Think more about protocol driven care.
Having tight protocols around how the patient is referred, how the patient is admitted, how the patient is treated and then how the patient is discharged.
Centralize the process.
Denials can come into the organization from many different departments. They can come into the HIM department, the billing department or they can come into case management. Not everybody knows where all the denials are coming from. Providers must understand where the issues are in order to respond to them in a coordinated fashion, put solutions in place and to educate the staff.
Be able to track the denials.
After centralization of the process, how do you document and track denials so that you can trend and make viewable to all parties? Because there is a time period, you only have so long to respond to a denial before your window of opportunity has closed. If you have to go to the appeal process, which goes beyond the denials, tracking it and having it documented is crucial.
Consider clinical documentation.
The industry has improved since ICD-10 and gotten better at coding and documenting, but we still have a way to go in terms of providing comprehensive high-quality clinical documentation. The role of the clinical documentation improvement specialist becomes critical. The use of virtual scribes becomes valuable to make sure we allow doctors to do what they are good at, which is diagnosing and treating patients — while at the same time, we do not lose the value of the documentation for that particular encounter or part of the patient’s history. We are then better at identifying that patient’s condition, treating them and billing appropriately.
Submit the right documentation.
Make sure the people involved in this entire process understand what the denial is and what they need to provide in order to make the denial invalid. If they do not understand that, they need to be educated. Sometimes it requires a multidisciplinary process of clinicians, HIM and patient financial services — people who all have a piece of the process — to know what they are looking for in order to refute the denial. Individual organizations, like not-for-profits, may make a decision to not bill for a particular service, but still need to record the fact that the service has been provided. The ability to comprehensively document the clinical process is still important whether there is a price attached to it or not.

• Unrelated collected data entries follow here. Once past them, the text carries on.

(* ===== verification/RulesServer.v ===== *)
(** * RulesServer: the rules server's requests
    ([rules-server/src/lib.rs], [rest.rs], [oauth.rs], [mcp.rs])

    A request is a program over what it shares with the others: one
    operation for each lock taken, so that requests interleave between any
    two of them ([RulesWorld]).  A database closure runs under the
    connection's lock and is one operation.  Logs, pages and headers of
    answers are left out; so is a database that fails for other reasons
    than a constraint. *)

From Stdlib Require Import Ascii.
From S2P Require Import Prelude.
From S2P Require Import Domain.
From S2P Require Import Text.
From S2P Require Import Json.
From S2P Require Import Guide.
From S2P Require Import MailStore.
From S2P Require Import RateLimit.
From S2P Require Import Search.
From S2P Require Import RulesTokens.
From S2P Require Import RulesLimit.
From S2P Require Import RulesDb.
From S2P Require Import RulesCrypto.
From S2P Require Import RulesPublish.
From S2P Require Import RulesOAuth.
From S2P Require Import Effects.
#[local] Close Scope Q_scope.

(** ** The server *)

Record Config := mkConfig {
  cf_rate_limit_per_minute : N; cf_registration_token_hash : option string; cf_issuer : option string;
  cf_require_encryption : bool; cf_epoch : string }.
Definition resource_of (issuer : string) : string := issuer +:+ "/mcp".
Definition FAILED_AUTH_PER_MINUTE : N := 30.

(** Its limits, by name. *)
Inductive Lane := Limiter | FailedAuth | WrongCodes | CodeChecks | Registrations | RegistrationsAll | Consents | ConsentsAll.
#[export] Instance lane_eq_dec : EqDecision Lane.
Proof. solve_decision. Defined.
Definition per_minute (c : Config) (l : Lane) : N :=
  match l with
  | Limiter => cf_rate_limit_per_minute c
  | FailedAuth => if (cf_rate_limit_per_minute c =? 0)%N then 0 else FAILED_AUTH_PER_MINUTE
  | WrongCodes => WRONG_CODES_PER_MINUTE
  | CodeChecks => CODES_PER_ADDRESS_PER_MINUTE
  | Registrations => REGISTRATIONS_PER_ADDRESS_PER_MINUTE
  | RegistrationsAll => REGISTRATIONS_PER_MINUTE
  | Consents => CONSENTS_PER_ADDRESS_PER_MINUTE
  | ConsentsAll => CONSENTS_PER_MINUTE
  end.
Record Server := mkServer {
  sv_db : RulesDb; sv_lanes : Lane → Limit.Buckets; sv_pending : Pages; sv_failures : Failures }.
Definition new_server (d : RulesDb) : Server := mkServer d (λ _, ∅) ∅ ∅.

(** ** Errors *)

Record ApiError := mkApiError {
  ae_status : nat; ae_code : string; ae_current : option (option Z) (** [current_version] *); ae_retry_after : option Z }.
Definition api_error (status : nat) (code : string) : ApiError := mkApiError status code None None.
Definition with_current (v : option Z) (e : ApiError) : ApiError :=
  mkApiError (ae_status e) (ae_code e) (Some v) (ae_retry_after e).
Definition unauthorized (given : bool) : ApiError := api_error 401 (if given then "invalid_token" else "missing_token").
Definition too_many (wait : Q) : ApiError :=
  mkApiError 429 "rate_limited" None (Some (Qround.Qfloor wait + 1)%Z).
Definition internal : ApiError := api_error 500 "internal".

(** ** Operations *)

(** A closure run on the database. *)
Inductive Tx :=
| FindMailbox (address : string)
| AddMailbox (address token_hash : string)
| ForgetMailbox (mailbox : Z)
| PublishSnapshot (dice : ReportDice) (mailbox : Z) (address : string) (row : SnapshotRow) (sealed : option SealedPush)
    (expected : option Z)
| StoreKeys (mailbox : Z) (key_id : string) (wraps : list (string * Bytes))
| ReadVersions (mailbox : Z)
| MintAgent (dice : KeyDice) (row : AgentTokenRow) (secret : string)
| ListAgents (mailbox : Z)
| RevokeAgent (mailbox : Z) (id : string)
| MintCode (row : ConnectCodeRow) (now : Millis)
| ListReports (mailbox after limit : Z) (now : Millis)
| AckReports (mailbox up_to_id : Z)
| ReadAppKey (mailbox : Z)
| OpenSnapshot (mailbox : Z) (agent address : string) (key : option Bytes)
| FileReport (row : ReportRow) (now : Millis)
| FindAccess (presented : string)
| FindAgent (id : string)
| TouchAgent (id : string)
| OpenAgentKey (dice : KeyDice) (agent : string) (mailbox : Z) (secret : string)
| FindClient (id : string)
| AddClient (row : ClientRow)
| Redeem (code_hash auth_hash : string) (row : AuthCodeRow) (now : Millis)
| ExchangeCode (code verifier : string) (redirect_uri : option string) (client resource : string) (now : Millis)
    (dice : IssueDice) (secret : string)
| ExchangeRefresh (refresh client resource : string) (now : Millis) (dice : IssueDice) (nonce : Bytes) (secret : string).
Definition tx_answer (t : Tx) : Type :=
  match t with
  | FindMailbox _ => option MailboxRow
  | AddMailbox _ _ => option Z
  | PublishSnapshot _ _ _ _ _ _ => Pushed
  | StoreKeys _ _ _ => option nat
  | ReadVersions _ => option SnapshotRow * list Z
  | ListAgents _ => list (AgentTokenRow * option string * option Millis) * list (string * option Bytes * bool) * option string
  | RevokeAgent _ _ => bool
  | MintCode _ _ => bool
  | ListReports _ _ _ _ => list ListedReport * (nat * Z)
  | AckReports _ _ => nat
  | ReadAppKey _ => option string
  | OpenSnapshot _ _ _ _ => result NotRead (result SealError string)
  | FileReport _ _ => Z
  | FindAccess _ => option (OAuthTokenRow * (AgentTokenRow * string))
  | FindAgent _ => option (AgentTokenRow * string)
  | OpenAgentKey _ _ _ _ => option Bytes
  | FindClient _ => option ClientRow
  | Redeem _ _ _ _ => option (Z * string)
  | ExchangeCode _ _ _ _ _ _ _ _ | ExchangeRefresh _ _ _ _ _ _ _ => Exchange
  | ForgetMailbox _ | MintAgent _ _ _ | TouchAgent _ | AddClient _ => unit
  end.

Inductive Op :=
| Now
| Draw (bytes : nat)
| DrawCode (** a connect code *)
| DrawKey
| DrawReports
| Take (l : Lane) (key : string)
| Peek (l : Lane) (key : string)
| IsLocked (client address : string) (now : Millis)
| CountFailure (client address : string) (now : Millis)
| TakePending (id : string)
| PutPending (id : string) (p : Pending)
| Run (t : Tx).
Definition answer (o : Op) : Type :=
  match o with
  | Now => Millis
  | Draw _ => Bytes
  | DrawCode => string
  | DrawKey => KeyDice
  | DrawReports => ReportDice
  | Take _ _ | Peek _ _ => result Q unit
  | IsLocked _ _ _ | CountFailure _ _ _ | PutPending _ _ => bool
  | TakePending _ => option Pending
  | Run t => result string (tx_answer t)
  end.

Section perform.
Context `{Crypto} `{RulesText}.

Definition ok_sql {A} (x : RulesDb * A) : RulesDb * result string A := (x.1, Ok x.2).
(** A closure's run; [clock] is the time it reads. *)
Definition run_tx (c : Config) (clock : Millis) (t : Tx) : Sql (tx_answer t) :=
  match t return Sql (tx_answer t) with
  | FindMailbox address => query (mailbox_by_address address)
  | AddMailbox address token_hash => insert_mailbox address token_hash clock
  | ForgetMailbox mailbox => execute (delete_mailbox mailbox)
  | PublishSnapshot dice mailbox address row sealed expected => publish dice mailbox address row sealed expected clock
  | StoreKeys mailbox key_id wraps => λ d, ok_sql (store_keys mailbox key_id wraps d)
  | ReadVersions mailbox => query (λ d, (latest_snapshot mailbox d, versions mailbox d))
  | MintAgent dice row secret => mint_agent dice row secret
  | ListAgents mailbox =>
      query (λ d, (agent_tokens mailbox d, agent_readability mailbox d, latest_snapshot mailbox d ≫= sn_key_id))
  | RevokeAgent mailbox id => λ d, ok_sql (revoke_agent_token mailbox id clock d)
  | MintCode row now => mint_connect_code row now
  | ListReports mailbox after limit now => λ d, ok_sql (list_reports mailbox after limit now d)
  | AckReports mailbox up_to_id => λ d, ok_sql (ack_reports mailbox up_to_id d)
  | ReadAppKey mailbox => query (app_key mailbox)
  | OpenSnapshot mailbox agent address key => query (open_newest lowercase (cf_require_encryption c) mailbox agent address key)
  | FileReport row now => file_report row now
  | FindAccess presented => query (find_access presented)
  | FindAgent id => query (agent_token id)
  | TouchAgent id => execute (touch_agent id clock)
  | OpenAgentKey dice agent mailbox secret => λ d, ok_sql (agent_key dice agent mailbox secret Keep d)
  | FindClient id => query (client id)
  | AddClient row => register_client row
  | Redeem code_hash auth_hash row now => redeem code_hash auth_hash row now
  | ExchangeCode code verifier redirect_uri client resource now dice secret =>
      exchange_code sha_256 base64_url_of code verifier redirect_uri client resource now dice secret
  | ExchangeRefresh refresh client resource now dice nonce secret =>
      exchange_refresh sha_256 refresh client resource now dice nonce secret
  end.

Definition with_db (d : RulesDb) (s : Server) : Server := mkServer d (sv_lanes s) (sv_pending s) (sv_failures s).
Definition with_lane (l : Lane) (b : Limit.Buckets) (s : Server) : Server :=
  mkServer (sv_db s) (λ l', if bool_decide (l' = l) then b else sv_lanes s l') (sv_pending s) (sv_failures s).
Definition with_pages (p : Pages) (s : Server) : Server := mkServer (sv_db s) (sv_lanes s) p (sv_failures s).
Definition with_failures (f : Failures) (s : Server) : Server := mkServer (sv_db s) (sv_lanes s) (sv_pending s) f.
(** Whether [a] can be what was drawn. *)
Definition drawn (o : Op) : answer o → Prop :=
  match o with
  | Draw n => λ a, String.length a = n
  | DrawCode => λ a, ∃ random, connect_code random = Some a
  | DrawKey => well_drawn
  | DrawReports => λ a, ∀ i, String.length (a i).1 = KEY_LEN ∧ String.length (a i).2 = NONCE_LEN
  | _ => λ _, True
  end.
(** One operation at a time and instant: what it answers, unless it draws. *)
Definition perform_op (c : Config) (clock : Millis) (instant : Q) (o : Op) (s : Server) : option (Server * answer o) :=
  match o return option (Server * answer o) with
  | Now => Some (s, clock)
  | Draw _ | DrawCode | DrawKey | DrawReports => None
  | Take l key => let '(b, r) := Limit.take (per_minute c l) key instant (sv_lanes s l) in Some (with_lane l b s, r)
  | Peek l key => let '(b, r) := Limit.peek (per_minute c l) key instant (sv_lanes s l) in Some (with_lane l b s, r)
  | IsLocked client address now => Some (s, locked client address now (sv_failures s))
  | CountFailure client address now =>
      let '(f, locked) := count_failure client address now (sv_failures s) in Some (with_failures f s, locked)
  | TakePending id => let '(p, found) := take_pending id (sv_pending s) in Some (with_pages p s, found)
  | PutPending id p => let '(ps, put) := put_pending id p clock (sv_pending s) in Some (with_pages ps s, put)
  | Run t => let '(d, r) := run_tx c clock t (sv_db s) in Some (with_db d s, r)
  end.
End perform.

(** ** Programs *)

Abbreviation Prog := (Eff answer).
Abbreviation Try := (Attempt answer).
Abbreviation Done := (Performed answer).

Create organizational strategy.
Design an organization capable of taking on the challenge of remediating denials. It is not just one person. It requires multidisciplinary involvement. However, you do need somebody to head up that particular initiative and set a clear strategy for how to deal with it.
Make data the king.
If you do not have a way to track, monitor and develop the solutions, you are not going to be able to solve every problem. Get the data, prioritize it and implement solutions, because at the end of the day we want to prevent denials from happening, though we know they are going to happen. You need to have a process in place to try to reduce the denials that you can, so you can deal with the payers as they change the rules year after year.
Invest in the staff and resources.
Prioritize the staff you utilize to do this denial management work. They need to function at a much higher level than we typically saw in healthcare organizations previously. The manual jobs go away, but there is work that needs to be done at a higher level. Invest in the people who have the education, the skills and the competency to work at a higher level to help manage the whole reimbursement process as it continues to change and evolve.